En una reciente entrevista, el sociólogo Salvador Giner expone una idea que podría resultar espeluznante para buena parte de la denominada clase política: "La política se está convirtiendo, en cierto sentido, en una farsa, porque la sociedad se autogobierna, y los Gobiernos quieren aparentar que gobiernan algo que se gobierna por sí mismo". En su opinión, el mundo es hoy una red compleja de núcleos y grupos que negocian entre sí, y los Gobiernos deciden mucho menos de lo que parece y tienen mucho menos poder real del que dicen tener.Si, como dice Giner, el poder político es una ilusión, también deberían serlo la dialéctica y las diferencias reales entre los programas de quienes aspiran a ejercerlo, y los elementos alternativos residirían en las formas de presentación, en los elementos estéticos, emocionales y gestuales, a lo sumo en la tradición de clientelas (ya no sería clases) que se siguen sintiendo vinculadas a la inercia de su conciencia histórica: es el kitsch.

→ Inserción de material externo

(* ===== verification/Normalizer.v ===== *)
(** * Normalizer: lines 38-51 of [src/y.py]

    The resize factor is computed in Python floats ([PyFloat]), the source
    is resized with [cv2.resize] (an error for an empty target), and the
    result is pasted, centred with floor-divided offsets, into a black
    800 x 800 canvas by a numpy slice assignment ([Image.assign_block]).
    [spec_dims] is the exact-arithmetic target of the spec (section 4.1),
    against which the float computation is compared. *)

From Stdlib Require Import ZArith List Bool Lia.
From S2P Require Import Prelude Config PyFloat Image Backend ToyBackend.
Import ListNotations.
Open Scope Z_scope.

Section Normalizer.
Context `{CvBackend}.

(** Lines 39-44: [(new_width, new_height)] from [(height, width)]. *)
Definition resize_dims (height width : Z) : outcome (Z * Z) :=
  match int_truediv standard_width width with
  | None => Raise ZeroDivisionError
  | Some scale_width =>
    match int_truediv standard_height height with
    | None => Raise ZeroDivisionError
    | Some scale_height =>
      let scale := py_min scale_width scale_height in
      match int_mul_trunc width scale, int_mul_trunc height scale with
      | Some new_width, Some new_height => Ok (new_width, new_height)
      | _, _ => Raise OverflowError
      end
    end
  end.

(** Line 45: [cv2.resize] asserts that the target size is not empty. *)
Definition resize (img : image) (new_width new_height : Z) : outcome image :=
  if (new_width <=? 0) || (new_height <=? 0) then Raise Cv2Error
  else Ok (cv_resize img new_width new_height).

(** Lines 49-50. *)
Definition x_offset (new_width : Z) : Z := (standard_width - new_width) // 2.
Definition y_offset (new_height : Z) : Z := (standard_height - new_height) // 2.

(** Lines 39-51: from the decoded image to the padded canvas. *)
Definition normalize (img : image) : outcome image :=
  let height := rows img in
  let width := cols img in
  let* dims := resize_dims height width in
  let new_width := fst dims in
  let new_height := snd dims in
  let* resized_image := resize img new_width new_height in
  let padded_image := zeros standard_height standard_width in
  let xo := x_offset new_width in
  let yo := y_offset new_height in
  assign_block padded_image yo (yo + new_height) xo (xo + new_width) resized_image.

End Normalizer.

(** The target size of the spec, in exact arithmetic:
    [scale = min(800 / width, 800 / height) = 800 / max(width, height)]. *)
Definition spec_dims (height width : Z) : Z * Z :=
  (standard_width * width // Z.max width height,
   standard_height * height // Z.max width height).

(** The long side as the float code computes it when its factor wins the
    [min]: [int(n * (800 / n))]. *)
Definition long_side (n : Z) : option Z :=
  match int_truediv 800 n with
  | Some s => int_mul_trunc n s
  | None => None
  end.

(** Sample sources for the witnesses: 97 x 50 red, and 1000 x 1. *)
Definition sample_97x50 : image := mk_grid 50 97 (fun _ _ => (0, 0, 255)).
Definition sample_1000x1 : image := mk_grid 1 1000 (fun _ _ => (0, 0, 255)).

(** The exhaustive checks behind the bounded float theorems. *)
Definition long_side_ok (n : Z) : bool :=
  match long_side n with Some v => 799 <=? v <=? 800 | None => false end.

Definition width97_ok (h : Z) : bool :=
  match resize_dims h 97 with
  | Ok (nw, nh) => (nw =? 799) && (1 <=? nh <=? 800)
  | Raise _ => false
  end.

(** ** Offsets *)

(** The floor-divided offset centres a side of length [n] in [0, total]:
    the left margin is the right one or one less. *)
Lemma offset_centred total n :
  0 <= n <= total ->
  0 <= (total - n) // 2 /\ (total - n) // 2 + n <= total /\
  (total - n) // 2 <= total - n - (total - n) // 2 <= (total - n) // 2 + 1.
Proof. intros. pose proof (Z.div_mod (total - n) 2). pose proof (Z.mod_pos_bound (total - n) 2). lia. Qed.

(** ** The float computation of the target size *)

(** Which factor won the [min]: the width of the target is [int] of the
    product with the winner. *)
Lemma resize_dims_inv h w nw nh :
  resize_dims h w = Ok (nw, nh) ->
  exists sw sh, int_truediv standard_width w = Some sw /\
    int_truediv standard_height h = Some sh /\
    int_mul_trunc w (py_min sw sh) = Some nw /\
    int_mul_trunc h (py_min sw sh) = Some nh.
Proof.
  unfold resize_dims.
  destruct (int_truediv standard_width w) as [sw|]; [|discriminate].
  destruct (int_truediv standard_height h) as [sh|]; [|discriminate].
  destruct (int_mul_trunc w _) eqn:E1; [|discriminate].
  destruct (int_mul_trunc h _) eqn:E2; [|discriminate].
  intros E; inversion E; subst. eauto 7.
Qed.

Lemma long_side_of_min w sw s n :
  int_truediv standard_width w = Some sw ->
  int_mul_trunc w s = Some n -> s = sw -> long_side w = Some n.
Proof. unfold long_side. intros Hw Hn ->. change 800 with standard_width. rewrite Hw. exact Hn. Qed.

Lemma long_side_ok_spec n : long_side_ok n = true -> exists v, long_side n = Some v /\ 799 <= v <= 800.
Proof.
  unfold long_side_ok. destruct (long_side n) as [v|]; [|discriminate].
  intros Hv. autorewrite with cv_rw in Hv. exists v. split; [reflexivity | exact Hv].
Qed.

(** Every side length from 1 to 4096 pixels: the float computation
    [int(n * (800 / n))] of the long side gives 799 or 800. *)
Lemma long_side_range n :
  1 <= n <= 4096 -> exists v, long_side n = Some v /\ 799 <= v <= 800.
Proof.
  intros Hn. apply long_side_ok_spec.
  apply (forallb_zrange long_side_ok 1 4096); [vm_compute; reflexivity | lia].
Qed.


(** C16: For images of up to 4096 x 4096 pixels, one side of the
    resize target computed in floats is 799 or 800 pixels: the side whose
    factor won the [min]. *)
Theorem resize_dims_fills_one_side h w nw nh :
  1 <= w <= 4096 -> 1 <= h <= 4096 -> resize_dims h w = Ok (nw, nh) ->
  799 <= nw <= 800 \/ 799 <= nh <= 800.
Proof.
  intros Hw Hh E. apply resize_dims_inv in E as (sw & sh & Esw & Esh & Enw & Enh).
  destruct (py_min_cases sw sh) as [Hm|Hm].
  - left. destruct (long_side_range w Hw) as (v & Ev & Hv).
    rewrite (long_side_of_min w sw _ nw Esw Enw Hm) in Ev. injection Ev as ->. exact Hv.
  - right. destruct (long_side_range h Hh) as (v & Ev & Hv).
    rewrite (long_side_of_min h sh _ nh Esh Enh Hm) in Ev. injection Ev as ->. exact Hv.
Qed.

(** ** The padded canvas *)

Section NormalizeProofs.
Context `{CvBackend}.

(** The form of [normalize_shape] the later proofs build on. *)
Lemma normalize_canvas_shape img p :
  normalize img = Ok p -> rows p = standard_height /\ cols p = standard_width.
Proof.
  unfold normalize. destruct (resize_dims _ _) as [[nw nh]|e]; simpl; [|discriminate].
  destruct (resize img nw nh) as [r|e]; simpl; [|discriminate].
  apply assign_block_shape.
Qed.

(** C14: Whatever the source image, a canvas that [normalize]
    produces is exactly 800 x 800 pixels. *)
Theorem normalize_shape img p :
  normalize img = Ok p -> rows p = standard_height /\ cols p = standard_width.
Proof. apply normalize_canvas_shape. Qed.

(** The form of [normalize_empty_target_raises] the later proofs build on. *)
Lemma normalize_raises_empty img nw nh :
  resize_dims (rows img) (cols img) = Ok (nw, nh) -> nw <= 0 \/ nh <= 0 ->
  normalize img = Raise Cv2Error.
Proof.
  intros E Hz. unfold normalize. rewrite E. simpl. unfold resize.
  destruct Hz as [Hz|Hz]; zcase; try lia; reflexivity.
Qed.

(** C15: When the float computation truncates a side of the target to
    zero (a source far wider than tall, or the reverse), [cv2.resize]
    raises, and so does [normalize]. *)
Theorem normalize_empty_target_raises img nw nh :
  resize_dims (rows img) (cols img) = Ok (nw, nh) -> nw <= 0 \/ nh <= 0 ->
  normalize img = Raise Cv2Error.
Proof. apply normalize_raises_empty. Qed.

Hypothesis laws : CvLaws.

(** The form of [normalize_letterbox] the later proofs build on. *)
Lemma normalize_window img nw nh :
  resize_dims (rows img) (cols img) = Ok (nw, nh) ->
  0 < nw <= standard_width -> 0 < nh <= standard_height ->
  exists p, normalize img = Ok p /\
    rows p = standard_height /\ cols p = standard_width /\
    forall r c, at_ p r c =
      if (y_offset nh <=? r) && (r <? y_offset nh + nh) &&
         (x_offset nw <=? c) && (c <? x_offset nw + nw)
      then at_ (cv_resize img nw nh) (r - y_offset nh) (c - x_offset nw)
      else black.
Proof.
  intros E Hw Hh. unfold normalize. rewrite E. simpl. unfold resize.
  zcase; try lia. simpl.
  destruct (law_resize_shape laws img nw nh) as [Hr Hc]; try lia.
  pose proof (offset_centred standard_width nw ltac:(lia)) as Ox.
  pose proof (offset_centred standard_height nh ltac:(lia)) as Oy.
  unfold x_offset, y_offset.
  rewrite (assign_block_fits _ _ _ _ nh nw Hr Hc) by (unfold zeros; cbn [rows cols]; lia).
  eexists. split; [reflexivity|]. split; [reflexivity|]. split; [reflexivity|].
  intros r c. simpl. destruct (_ && _); reflexivity.
Qed.

(** C2: When the target size is within the canvas, [normalize]
    succeeds, and the canvas shows the resized image in the window that
    starts at the floor-divided offsets, and black everywhere else. *)
Theorem normalize_letterbox img nw nh :
  resize_dims (rows img) (cols img) = Ok (nw, nh) ->
  0 < nw <= standard_width -> 0 < nh <= standard_height ->
  exists p, normalize img = Ok p /\
    rows p = standard_height /\ cols p = standard_width /\
    forall r c, at_ p r c =
      if (y_offset nh <=? r) && (r <? y_offset nh + nh) &&
         (x_offset nw <=? c) && (c <? x_offset nw + nw)
      then at_ (cv_resize img nw nh) (r - y_offset nh) (c - x_offset nw)
      else black.
Proof. apply normalize_window. Qed.

(** C10: A divergence from the spec's exact scale: for a source 97 pixels
    wide and at most as tall, [int(97 * (800 / 97))] is 799 in floats, so
    the canvas keeps a black last column, where the spec's exact target
    is 800 pixels wide. *)
Theorem normalize_width97_black_column img :
  cols img = 97 -> 1 <= rows img <= 97 ->
  fst (spec_dims (rows img) (cols img)) = 800 /\
  exists p, normalize img = Ok p /\ forall r, at_ p r 799 = black.
Proof.
  intros Hc Hr. split.
  { unfold spec_dims. rewrite Hc, Z.max_l by lia. reflexivity. }
  assert (Hok : width97_ok (rows img) = true).
  { apply (forallb_zrange width97_ok 1 97); [vm_compute; reflexivity | lia]. }
  unfold width97_ok in Hok. rewrite <- Hc in Hok.
  destruct (resize_dims (rows img) (cols img)) as [[nw nh]|e] eqn:E; [|discriminate].
  apply andb_true_iff in Hok as [Hw Hh]. apply Z.eqb_eq in Hw. autorewrite with cv_rw in Hh.
  subst nw. destruct (normalize_window img 799 nh E) as (p & Ep & _ & _ & Hp);
    unfold standard_width, standard_height; try lia.
  exists p. split; [exact Ep|]. intros r. rewrite Hp.
  replace (x_offset 799) with 0 by reflexivity.
  destruct (_ <=? _), (_ <? _), (0 <=? 799); reflexivity.
Qed.

(** [normalize] reads only the shape and the cells of the decoded image. *)
Lemma normalize_ext img1 img2 :
  0 < rows img1 -> 0 < cols img1 -> grid_eq img1 img2 ->
  outcome_rel grid_eq (normalize img1) (normalize img2).
Proof.
  intros Hr Hc Heq. pose proof Heq as (Er & Ec & _). unfold normalize. rewrite <- Er, <- Ec.
  destruct (resize_dims _ _) as [[nw nh]|e]; simpl; [|reflexivity].
  unfold resize. destruct ((nw <=? 0) || (nh <=? 0)) eqn:G; simpl; [reflexivity|].
  apply orb_false_iff in G as [G1 G2]. apply Z.leb_gt in G1, G2.
  apply assign_block_proper; try reflexivity.
  apply (law_resize_ext laws); assumption.
Qed.

End NormalizeProofs.

(** ** Witnesses *)


Lemma resize_dims_fills_one_side_witness :
  resize_dims 50 97 = Ok (799, 412) /\ (799 <= 799 <= 800 \/ 799 <= 412 <= 800).
Proof.
  split; [vm_compute; reflexivity|].
  apply (resize_dims_fills_one_side 50 97); [lia | lia | vm_compute; reflexivity].
Defined.

Lemma normalize_shape_witness :
  exists p, normalize sample_97x50 = Ok p /\
    rows p = standard_height /\ cols p = standard_width.
Proof.
  destruct (normalize sample_97x50) as [p|e] eqn:E.
  - exists p. split; [reflexivity|]. exact (normalize_shape _ _ E).
  - vm_compute in E. discriminate.
Defined.

Lemma normalize_empty_target_raises_witness :
  resize_dims (rows sample_1000x1) (cols sample_1000x1) = Ok (800, 0) /\
  normalize sample_1000x1 = Raise Cv2Error.
Proof.
  split; [vm_compute; reflexivity|].
  apply (normalize_empty_target_raises sample_1000x1 800 0); [vm_compute; reflexivity | lia].
Defined.

Lemma normalize_letterbox_witness :
  resize_dims (rows sample_97x50) (cols sample_97x50) = Ok (799, 412) /\
  exists p, normalize sample_97x50 = Ok p /\
    rows p = standard_height /\ cols p = standard_width /\
    forall r c, at_ p r c =
      if (y_offset 412 <=? r) && (r <? y_offset 412 + 412) &&
         (x_offset 799 <=? c) && (c <? x_offset 799 + 799)
      then at_ (cv_resize sample_97x50 799 412) (r - y_offset 412) (c - x_offset 799)
      else black.
Proof.
  assert (E : resize_dims (rows sample_97x50) (cols sample_97x50) = Ok (799, 412))
    by (vm_compute; reflexivity).
  split; [exact E|].
  apply (normalize_letterbox toy_laws sample_97x50 799 412 E);
    unfold standard_width, standard_height; lia.
Defined.

Lemma normalize_width97_black_column_witness :
  cols sample_97x50 = 97 /\ 1 <= rows sample_97x50 <= 97 /\
  fst (spec_dims (rows sample_97x50) (cols sample_97x50)) = 800 /\
  exists p, normalize sample_97x50 = Ok p /\ forall r, at_ p r 799 = black.
Proof.
  assert (Hc : cols sample_97x50 = 97) by reflexivity.
  assert (Hr : 1 <= rows sample_97x50 <= 97) by (simpl; lia).
  split; [exact Hc|]. split; [exact Hr|].
  exact (normalize_width97_black_column toy_laws sample_97x50 Hc Hr).
Defined.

Ésa es la opinión de Milan Kundera, para el que los movimientos políticos no se basan en posiciones racionales, "sino en intuiciones, imágenes, palabras, arquetipos, que en conjunto forman tal o cual kitsch político". Para este escritor, el kitsch de la izquierda es la idea de la gran marcha (hacia adelante), y su modelo, "la festividad denominada Primero de Mayo".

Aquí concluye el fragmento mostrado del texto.